The rest of the specs are the same, but Ryzen 7 is somewhat cheaper due to marketing. For example, at the time of writing the configurator for HP ZBook Firefly 14 G10 A laptops offered in US says the price difference is $285.



Spikes of work is how most workflows work, max frequency is far from irrelevant.

Sure, if your main wait is waiting for compile it won't help that much but everything else it is helpful


I don’t think in this case it matters even for spiky workloads. The relative difference is too small.

The difference in CPU base frequency is 3.8 versus 4.0 GHz, which is 5% slower.

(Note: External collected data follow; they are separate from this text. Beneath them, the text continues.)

(** X2.  An HTTP error status is a request error whatever the body: a
    response with a status from 400 to 599 makes the line write the
    [Request error] diagnostic of the [HTTPError] and nothing to standard
    output, even when its body is valid JSON, and the loop goes on. *)
Theorem http_error_status_not_forwarded (env : Env) (self : client)
        (line : pystr) (request : pyvalue) (k : nat) (r : Response) :
  is_empty (strip line) = false ->
  json_loads env (strip line) = inl request ->
  remote env k (post_args self request) = Responds r ->
  (400 <= status_code r < 600)%Z ->
  exists m : pystr,
    http_error_msg r = Some m
    /\ handle_line env self line {| posts := k |}
       = ([Post (post_args self request);
           Stderr (py "Request error: " ++ m ++ [newline])],
          {| posts := S k |}, inl tt).
Proof.
  intros Hb Hl Hr Hs.
  assert (Hm : exists m : pystr, http_error_msg r = Some m).
  { unfold http_error_msg.
    destruct ((400 <=? status_code r) && (status_code r <? 500))%Z eqn:E1;
      [eexists; reflexivity|].
    destruct ((500 <=? status_code r) && (status_code r <? 600))%Z eqn:E2;
      [eexists; reflexivity|].
    exfalso.
    apply andb_false_iff in E1. apply andb_false_iff in E2.
    rewrite !Z.leb_gt, !Z.ltb_ge in *. lia. }
  destruct Hm as [m Hm]. exists m. split; [exact Hm|].
  rewrite (handle_line_request env self line request k Hb Hl).
  unfold exchange. now rewrite Hr, Hm.
Qed.

Lemma http_error_status_not_forwarded_witness :
  exists m : pystr,
    handle_line MoreScenarios.server_error_env (init Scenarios.gateway)
                Scenarios.search_line {| posts := 0 |}
    = ([Post (post_args (init Scenarios.gateway) Scenarios.search_request);
        Stderr (py "Request error: " ++ m ++ [newline])],
       {| posts := 1 |}, inl tt).
Proof.
  assert (Hs : (400 <= 500 < 600)%Z) by lia.
  destruct (http_error_status_not_forwarded
              MoreScenarios.server_error_env (init Scenarios.gateway)
              Scenarios.search_line Scenarios.search_request 0
              {| status_code := 500;
                 reason := py "Internal Server Error";
                 response_url := Scenarios.gateway ++ py "/mcp";
                 text := Scenarios.echo_body |}
              eq_refl eq_refl eq_refl Hs) as (m & _ & H).
  exists m. exact H.
Defined.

However, for spiky workloads boost frequency is IMO more relevant than base frequency. With boost, the clock speed difference diminishes to the laughable 2%. Specifically, they are 5.2GHz for the R9, and 5.1GHz for the R7.

AMD doesn’t publish boost clock for GPU, but relative difference in base GPU frequency is 3.6%.

I’m aware marketing generally works, making people willing to pay more just for the feeling they have the best hardware money can buy. But personally, I believe saving these $285 and getting 95-98% of the performance is a good deal.

P.S. Ryzen 5 from the same line up, the 7640HS, is substantially slower. It has fewer CPU cores, and fewer GPU compute units.